Over the last 4 years I've also been bitten badly by the QRP bug and portable operation. It's a serious condition! I have an Elecraft KX3 (#825) which works great for portable ops with it's built-in batteries and ATU. It's a terrific rig. With the KXPA100 amplifier, it makes a great base rig. For Portable/QRP operations, I've also built a RockMite 20 transceiver and I now have an Elecraft KX2. Portable antennas include the PAR EndFedz, AlexLoop, PAR OmniAngle 20 Meter and other assorted EFHW antennas and a homebrew NorCal Doublet.
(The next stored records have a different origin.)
(** * vectorcache-js: the request dispatcher and its error taxonomy

    A shallow embedding of [src/errors.ts] and [src/client.ts].

    - JavaScript values that flow through the code ([any] bodies,
      optional fields, [a || b] chains, string conversion, [parseInt])
      come first.
    - [errors.ts] becomes a record of the fields every error instance
      carries, one constructor function per class, and the factory
      [createErrorFromResponse]. A constructor converts its message to
      a string, as the [Error] base class does, and throws when that
      conversion throws.
    - [client.ts] is written in a small monad [M] that threads what
      the client does to the outside world (log lines, [fetch] calls,
      the abort timer, a virtual clock) and carries thrown values, so
      that [try]/[catch] reads as in the source.

    What the platform does is an input: [fetch] is a function from
    the call to the promise it returns, a promise being the delay
    after which it settles and what it settles with; [JSON.parse],
    [JSON.stringify], [encodeURIComponent] and the printing of numbers
    are functions of a [World], the first three of which may throw.
    Strings are byte strings. *)

From Stdlib Require Import ZArith List String Ascii Bool Lia.
From Stdlib Require Import DecimalString DecimalPos.
Import ListNotations.

#[local] Set Warnings "-register-all".

Open Scope string_scope.
Open Scope Z_scope.

(* ================================================================== *)
(** ** JavaScript values *)
(* ================================================================== *)

(** The values that flow through the client: what [JSON.parse] can
    return, and what a request body can hold, a [BigInt] included
    (which [JSON.stringify] refuses). [JNum z] is the Number whose
    value is the integer [z]; an object is the list of its own
    properties, in property order. [undefined] is [None] at type
    [option json]; [null] is [JNull]. *)
Inductive json : Type :=
| JNull
| JBool (b : bool)
| JNum (z : Z)
| JBigInt (z : Z)
| JStr (s : string)
| JArr (items : list json)
| JObj (fields : list (string * json)).

(** ToBoolean. *)
Class Truthy (A : Type) := truthy : A -> bool.

#[global] Instance Truthy_string : Truthy string :=
  fun s => match s with EmptyString => false | String _ _ => true end.

#[global] Instance Truthy_Z : Truthy Z :=
  fun z => negb (z =? 0).

#[global] Instance Truthy_json : Truthy json :=
  fun v =>
    match v with
    | JNull => false
    | JBool b => b
    | JNum z => truthy z
    | JBigInt z => truthy z
    | JStr s => truthy s
    | JArr _ => true
    | JObj _ => true
    end.

#[global] Instance Truthy_option {A} `{Truthy A} : Truthy (option A) :=
  fun o => match o with Some a => truthy a | None => false end.

(** [a || b]: the left operand when it is truthy, else the right one
    (whatever it is). *)
Definition jsor {A} `{Truthy A} (a b : option A) : option A :=
  if truthy a then a else b.

(** [a || d] where [d] is a value that is always there. *)
Definition or_default {A} `{Truthy A} (a : option A) (d : A) : A :=
  match a with
  | Some v => if truthy v then v else d
  | None => d
  end.

Infix "|||" := jsor (at level 50, left associativity).

(** [o?.f] on an optional record. *)
Definition opt_field {R A} (o : option R) (f : R -> option A) : option A :=
  match o with Some r => f r | None => None end.

Fixpoint assoc (k : string) (fields : list (string * json)) : option json :=
  match fields with
  | [] => None
  | (k', v) :: rest => if String.eqb k k' then Some v else assoc k rest
  end.

(** [v?.k] on an [any]: [undefined] for [undefined] and [null]; an own
    property of an object; [undefined] on every other value, whose
    prototypes have neither a [message] nor a [detail]. *)
Definition get_prop (v : option json) (k : string) : option json :=
  match v with
  | Some (JObj fields) => assoc k fields
  | _ => None
  end.

(** A template literal prints [undefined] for a missing string. *)
Definition template (o : option string) : string :=
  match o with Some s => s | None => "undefined" end.

(** The decimal numeral of an integer. *)
Definition numeral (z : Z) : string :=
  NilZero.string_of_int (Z.to_int z).

(** The Number values [parseInt] returns. [Fin z] is the Number whose
    value is the integer [z]. *)
Inductive Number : Type :=
| NaN
| Infinity (negative : bool)
| NegZero
| Fin (z : Z).

(** The Number for a non-zero integer: the integer itself up to 2^53
    in magnitude; beyond, the nearest integer that has 53 significant
    bits (ties to the even one), and an infinity from 2^1024 on. *)
Definition to_double (z : Z) : Number :=
  let a := Z.abs z in
  if a <=? 2 ^ 53 then Fin z
  else
    let e := Z.log2 a - 52 in
    let q := a / 2 ^ e in
    let r := a mod 2 ^ e in
    let half := 2 ^ (e - 1) in
    let q' := if (half <? r) || ((r =? half) && Z.odd q) then q + 1 else q in
    let m := q' * 2 ^ e in
    if 2 ^ 1024 <=? m then Infinity (z <? 0)
    else Fin (if z <? 0 then - m else m).

(** StrWhiteSpaceChar among the code units 0..255: TAB, LF, VT, FF, CR,
    SP and NBSP. *)
Definition is_StrWhiteSpaceChar (c : ascii) : bool :=
  existsb (N.eqb (N_of_ascii c)) [9; 10; 11; 12; 13; 32; 160]%N.
(** * RFD automation: a shallow embedding of [RFD_script.py]

    The development follows the script section by section: the text helpers
    ([process_declaration_period], [sanitize_filename]), the eligibility scan,
    the per-row document creation, the end-of-batch cleanup, and the batch
    loop that ties them together.

    Python text is modelled by [string] (code points 0..255); the tables of
    [str.isalnum] and [str.isspace] are written out for that range. *)

From Stdlib Require Import ZArith List Bool Lia.
From Stdlib Require Import Ascii String DecimalString.
From Stdlib Require Import PrimFloat.
From Stdlib Require Import DecimalPos DecimalZ Sorted.
Import ListNotations.

Open Scope string_scope.
Open Scope Z_scope.

(* ===================================================================== *)
(** ** Python values and exceptions *)

(** What [xlwings] hands back for a cell: [None] for an empty cell, a float
    for a number, a [str] for text, a [bool], or a [datetime] for a date
    cell (kept by its textual form). *)
Inductive value : Type :=
| VNone
| VStr (s : string)
| VFloat (f : float)
| VBool (b : bool)
| VDate (text : string).

Inductive exn_class : Type :=
| IndexError | ValueError | TypeError | AttributeError | OSError | EngineError.

Record exn : Type := Exn { exn_cls : exn_class; exn_msg : string }.

(** A computation either returns or raises. *)
Inductive result (A : Type) : Type :=
| Ok (a : A)
| Raise (e : exn).
Arguments Ok {A} a.
Arguments Raise {A} e.

Definition bind {A B : Type} (r : result A) (k : A -> result B) : result B :=
  match r with
  | Ok a => k a
  | Raise e => Raise e
  end.

Notation "x <- r ;; k" := (bind r (fun x => k))
  (at level 61, r at next level, right associativity).

(** [try: ... except (IndexError, ValueError)]: only the listed classes are
    handled, anything else keeps propagating. *)
Definition caught_by (classes : list exn_class) (e : exn) : bool :=
  existsb (fun c => match c, exn_cls e with
                    | IndexError, IndexError | ValueError, ValueError
                    | TypeError, TypeError | AttributeError, AttributeError
                    | OSError, OSError | EngineError, EngineError => true
                    | _, _ => false
                    end) classes.

Definition try_except {A : Type} (body : result A) (classes : list exn_class)
    (handler : exn -> result A) : result A :=
  match body with
  | Ok a => Ok a
  | Raise e => if caught_by classes e then handler e else Raise e
  end.

Definition is_raise {A : Type} (r : result A) : bool :=
  match r with Ok _ => false | Raise _ => true end.

(** Truth value of a cell, as [if x:] / [not x] read it. *)
Definition truthy (v : value) : bool :=
  match v with
  | VNone => false
  | VStr s => negb (s =? EmptyString)%string
  | VFloat f => negb (PrimFloat.eqb f 0%float)
  | VBool b => b
  | VDate _ => true
  end.

(* ===================================================================== *)
(** ** Text primitives of Python's [str] *)

Module PyStr.

Definition code (c : ascii) : N := N_of_ascii c.

(** [c.isspace()] *)
Definition isspace (c : ascii) : bool :=
  let n := code c in
  ((9 <=? n) && (n <=? 13) || (28 <=? n) && (n <=? 32)
   || (n =? 133) || (n =? 160))%N.

(** [c.isalnum()] *)
Definition isalnum (c : ascii) : bool :=
  let n := code c in
  ((48 <=? n) && (n <=? 57) || (65 <=? n) && (n <=? 90)
   || (97 <=? n) && (n <=? 122)
   || (n =? 170) || (n =? 178) || (n =? 179) || (n =? 181)
   || (n =? 185) || (n =? 186) || (188 <=? n) && (n <=? 190)
   || (192 <=? n) && (n <=? 214) || (216 <=? n) && (n <=? 246)
   || (248 <=? n) && (n <=? 255))%N.

Fixpoint filter (p : ascii -> bool) (s : string) : string :=
  match s with
  | EmptyString => EmptyString
  | String c s' => if p c then String c (filter p s') else filter p s'
  end.

Fixpoint all (p : ascii -> bool) (s : string) : bool :=
  match s with
  | EmptyString => true
  | String c s' => p c && all p s'
  end.

(** [s.lstrip()] *)
Fixpoint lstrip (s : string) : string :=
  match s with
  | EmptyString => EmptyString
  | String c s' => if isspace c then lstrip s' else s
  end.

(** [s.rstrip()]: a character goes when it is blank and so is all that
    follows it. *)
Fixpoint rstrip (s : string) : string :=
  match s with
  | EmptyString => EmptyString
  | String c s' =>
      match rstrip s' with
      | EmptyString => if isspace c then EmptyString else String c EmptyString
      | r => String c r
      end
  end.

(** [s.strip()] *)
Definition strip (s : string) : string := rstrip (lstrip s).

(** [s.split()] with no argument: the maximal runs of non-blank
    characters. [cur] is the run being read, reversed. *)
Fixpoint rev_string (acc : string) (s : string) : string :=
  match s with
  | EmptyString => acc
  | String c s' => rev_string (String c acc) s'
  end.

Definition flush (cur : string) (rest : list string) : list string :=
  match cur with
  | EmptyString => rest
  | _ => rev_string EmptyString cur :: rest
  end.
After 58 years, I still LOVE this great hobby and it never ceases to amaze me how many friends you can make all over the world. One of my great friends is Bill, G4MQV, in Northeast England. We met on the air way back in 1980 on 10 meters and still converse often. We've never met in person, but amateur radio has helped us maintain our friendship. With propagation as poor as it is now, we mostly use Echolink to stay in touch. Another long-term ham radio acquaintance is John, G4NHO, who lives near London. We also met on 10 meters many years ago and he and his wife Jackie actually visited us in NJ many years ago.
When not playing with the radio, I can be found spending time with family, preparing BBQ (LOVE my new Pit Barrel Cooker!), flying my DJI Phantom 3 Drone, taking photos or reading. Oh, and I also love collecting vintage vinyl LPs and of course listening to them on some vintage equipment with my vintage ears :).
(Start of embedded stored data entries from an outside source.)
Lemma complete_graph_gives_a_prompt_witness :
  let G := notebook "text_kg" 2 registry in
  let input := row [kb_delilah] quest_three in
  kg_map G !! ex_game input = Some kg_isles ∧
  ∃ row, (create_generation_prompt_formats G input [0]).1 = Ok row.
Proof.
  cbv zeta. split; [reflexivity|].
  apply (complete_graph_gives_a_prompt (notebook "text_kg" 2 registry)
           (row [kb_delilah] quest_three) [0] kg_isles).
  - reflexivity.
  - apply kg_isles_complete.
  - apply (for_each_quest_renderable quest_three "" (cat (field_text <$> quest_three))).
    vm_compute. reflexivity.
Defined.

(** ** [get_max_length] *)

(** Property X14.  [get_max_length] never returns zero. *)
Theorem get_max_length_nonzero (config : gmap string Z) : get_max_length config ≠ 0%Z.
Proof.
  unfold get_max_length.
  destruct (scan_length_settings config _ None) as [n|]; simpl; [|done].
  destruct (n =? 0)%Z eqn:Hn; simpl; [done|]. by apply Z.eqb_neq.
Qed.

(** Property X15.  [get_max_length] returns the first setting among
    [n_positions], [max_position_embeddings] and [seq_length], in this
    order, that the configuration has with a value other than zero, and
    1024 when there is none. *)
Theorem get_max_length_first_nonzero (config : gmap string Z) :
  get_max_length config =
    hd 1024%Z (filter (λ n, n ≠ 0%Z) (omap (λ setting, config !! setting) length_settings)).
Proof.
  unfold get_max_length, length_settings. simpl.
  destruct (config !! "n_positions") as [n1|]; simpl;
    [destruct (Z.eqb_spec n1 0) as [->|H1]; simpl|];
    (destruct (config !! "max_position_embeddings") as [n2|]; simpl;
       [destruct (Z.eqb_spec n2 0) as [->|H2]; simpl|]);
    (destruct (config !! "seq_length") as [n3|]; simpl;
       [destruct (Z.eqb_spec n3 0) as [->|H3]; simpl|]);
    rewrite ?filter_cons_True, ?filter_cons_False by (done || tauto);
    repeat (rewrite filter_cons_False by tauto);
    repeat (rewrite filter_cons_True by done);
    try done;
    repeat match goal with
    | H : ?n ≠ 0%Z |- context [(?n =? 0)%Z] =>
        rewrite (proj2 (Z.eqb_neq n 0) H)
    end; done.
Qed.

(** ** [create_input_prompt] *)

(** Property X16.  [create_input_prompt] starts with the background header
    exactly when the background list is not empty; its text is then the
    background section, with the entries joined by line feeds and a blank
    line, followed by the text for the same plots without background,
    which is the plots section, a blank line and the quest header. *)
Theorem create_input_prompt_sections (background_info plots : list string) :
  String.prefix "### Background:" (create_input_prompt background_info plots) =
    bool_decide (background_info ≠ []) ∧
  create_input_prompt background_info plots =
    (if decide (background_info ≠ [])
     then "### Background:" +:+ nl +:+ nl +:+ join nl background_info +:+ nl +:+ nl
     else "") +:+
    create_input_prompt [] plots ∧
  create_input_prompt [] plots =
    "### Plots:" +:+ nl +:+ nl +:+ join nl plots +:+ nl +:+ nl +:+ "### Quest:" +:+ nl.
Proof.
  assert (create_input_prompt [] plots =
          "### Plots:" +:+ nl +:+ nl +:+ join nl plots +:+ nl +:+ nl +:+ "### Quest:" +:+ nl)
    as Hplain.
  { unfold create_input_prompt. rewrite decide_False by tauto.
    cbv zeta. by rewrite !append_assoc. }
  assert (create_input_prompt background_info plots =
          (if decide (background_info ≠ [])
           then "### Background:" +:+ nl +:+ nl +:+ join nl background_info +:+ nl +:+ nl
           else "") +:+ create_input_prompt [] plots) as Hsplit.
  { rewrite Hplain. unfold create_input_prompt.
    destruct (decide (background_info ≠ [])); cbv zeta; by rewrite !append_assoc. }
  split; [|done].
  rewrite Hsplit, Hplain. destruct (decide (background_info ≠ [])).
  - by rewrite bool_decide_eq_true_2.
  - by rewrite bool_decide_eq_false_2.
Qed.

(** ** [find_all_linear_names] *)

Lemma split_dot_cons_dot (rest : string) :
  split_dot (String "." rest) = "" :: split_dot rest.
Proof. reflexivity. Qed.

Lemma split_dot_nonempty (name : string) : split_dot name ≠ [].
Proof.
  induction name as [|c name IH]; [done|]. simpl.
  destruct (decide (c = "."%char)); [done|]. by destruct (split_dot name).
Qed.

(** Joining the pieces with dots gives the name back. *)
Lemma join_split_dot (name : string) : join "." (split_dot name) = name.
Proof.
  induction name as [|c name IH]; [done|]. simpl.
  destruct (decide (c = "."%char)) as [->|Hc].
  - destruct (split_dot name) as [|piece pieces] eqn:Hs;
      [by apply split_dot_nonempty in Hs|].
    change (join "." ("" :: piece :: pieces)) with ("" +:+ "." +:+ join "." (piece :: pieces)).
    by rewrite IH.
  - destruct (split_dot name) as [|piece pieces] eqn:Hs;
      [by apply split_dot_nonempty in Hs|].
    destruct pieces as [|piece' pieces].
    + simpl in *. by rewrite IH.
    + change (join "." (String c piece :: piece' :: pieces))
        with (String c (piece +:+ "." +:+ join "." (piece' :: pieces))).
      change (join "." (piece :: piece' :: pieces))
        with (piece +:+ "." +:+ join "." (piece' :: pieces)) in IH.
      by rewrite IH.
Qed.

Lemma dotless_cons (c : ascii) (piece : string) :
  c ≠ "."%char → dotless piece → dotless (String c piece).
Proof.
  unfold dotless. intros Hc Hp. rewrite str_in_cons, Hp, orb_false_r.
  unfold String.prefix. destruct (ascii_dec "." c) as [<-|]; done.
Qed.

Lemma split_dot_dotless (name : string) : Forall dotless (split_dot name).
Proof.
  induction name as [|c name IH]; [by repeat constructor|]. simpl.
  destruct (decide (c = "."%char)) as [->|Hc].
  - constructor; [done|done].
  - destruct (split_dot name) as [|piece pieces].
    + constructor; [by apply dotless_cons | done].
    + apply Forall_cons in IH as [Hp Hps]. constructor; [by apply dotless_cons | done].
Qed.

Lemma module_leaf_last (name : string) :
  last (split_dot name) = Some (module_leaf name).
Proof.
  unfold module_leaf.
  destruct (split_dot name) as [|piece pieces] eqn:Hs;
    [by apply split_dot_nonempty in Hs|].
  destruct (decide (length (piece :: pieces) = 1)) as [Hlen|Hlen].
  - destruct pieces; [done | simpl in Hlen; lia].
  - destruct (last (piece :: pieces)) eqn:Hlast; [done|].
    by apply last_None in Hlast.
Qed.

Lemma module_leaf_dotless (name : string) : dotless (module_leaf name).
Proof.
  pose proof (split_dot_dotless name) as Hall.
  pose proof (module_leaf_last name) as Hlast.
  rewrite Forall_forall in Hall. apply Hall.
  rewrite last_lookup in Hlast. by eapply list_elem_of_lookup_2.
Qed.

Lemma join_last (sep : string) (pieces : list string) (leaf : string) :
  last pieces = Some leaf →
  join sep pieces = leaf ∨ ∃ parent, join sep pieces = parent +:+ sep +:+ leaf.
Proof.
  induction pieces as [|piece pieces IH]; [done|].
  destruct pieces as [|piece' pieces].
  - intros [= ->]. by left.
  - intros Hlast. right.
    change (join sep (piece :: piece' :: pieces))
      with (piece +:+ sep +:+ join sep (piece' :: pieces)).
    destruct (IH Hlast) as [->|[parent ->]].
    + by exists piece.
    + exists (piece +:+ sep +:+ parent). by rewrite !append_assoc.
Qed.

(** The leaf of a module name is what follows its last dot. *)
Lemma module_leaf_suffix (name : string) :
  name = module_leaf name ∨ ∃ parent, name = parent +:+ "." +:+ module_leaf name.
Proof.
  pose proof (join_last "." _ _ (module_leaf_last name)) as H.
  by rewrite join_split_dot in H.
Qed.

Lemma split_dot_dotless_id (piece : string) : dotless piece → split_dot piece = [piece].
Proof.
  unfold dotless. induction piece as [|c piece IH]; [done|].
  rewrite str_in_cons. intros [Hp Hin]%orb_false_iff. simpl.
  destruct (decide (c = "."%char)) as [->|Hc].
  - simpl in Hp. by destruct piece.
  - by rewrite (IH Hin).
Qed.

Lemma split_dot_app (parent leaf : string) :
  split_dot (parent +:+ "." +:+ leaf) = split_dot parent ++ split_dot leaf.
Proof.
  induction parent as [|c parent IH]; [done|].
  rewrite append_cons. simpl. rewrite IH.
  destruct (decide (c = "."%char)); [done|].
  destruct (split_dot parent) as [|piece pieces] eqn:Hs;
    [by apply split_dot_nonempty in Hs | done].
Qed.

Lemma module_leaf_of_dotted (parent leaf : string) :
  dotless leaf → module_leaf (parent +:+ "." +:+ leaf) = leaf.
Proof.
  intros Hleaf.
  pose proof (module_leaf_last (parent +:+ "." +:+ leaf)) as Hlast.
  rewrite split_dot_app, (split_dot_dotless_id leaf Hleaf) in Hlast.
  rewrite last_snoc in Hlast. by injection Hlast.
Qed.

Lemma module_leaf_of_plain (leaf : string) : dotless leaf → module_leaf leaf = leaf.
Proof.
  intros Hleaf. pose proof (module_leaf_last leaf) as Hlast.
  rewrite (split_dot_dotless_id leaf Hleaf) in Hlast. by injection Hlast.
Qed.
If you hear me on the air, give me a call, I'd love to chat with you. Below is a photo from August, 2013 when I operated portable for the NJQRP "Skeeter Hunt" (See Larry's excellent QRP Blog at http://www.w2lj.blogspot.com for more information). I participated again in 2014, 2015 and 2016. It is really a casual, fun contest. All are welcomed.
My Go-To paddles when in the shack. The Begali Sculpture, a work of art in every respect. They make operating CW a true pleasure. If you love CW, you owe it to yourself to try out a Begali. Trust me, if you enjoy CW, you will love the Begali paddles.
Here's an interesting QSL for you to check out. Back in 1988, my good friend Rick, KT2Q (now K2XT) was part of a DXPedition to Navassa Island, NP1. Rick was kind enough to deliver my QSL in person. Here is the QSL that he delivered. Yes, it's an actual limesone rock from Navassa Island. What a great QSL!
This QSL Card is one of several QSL Cards that I send out. I took this photo while visiting the Cape Canaveral National Seashore, just North of Titusville, FL. I liked it so much that I decided to turn it into a QSL Card. The actual cards were printed by Lee, K7NM at PhotoQsls.com. They are a great printer and do a terrific job. I highly recommend their services.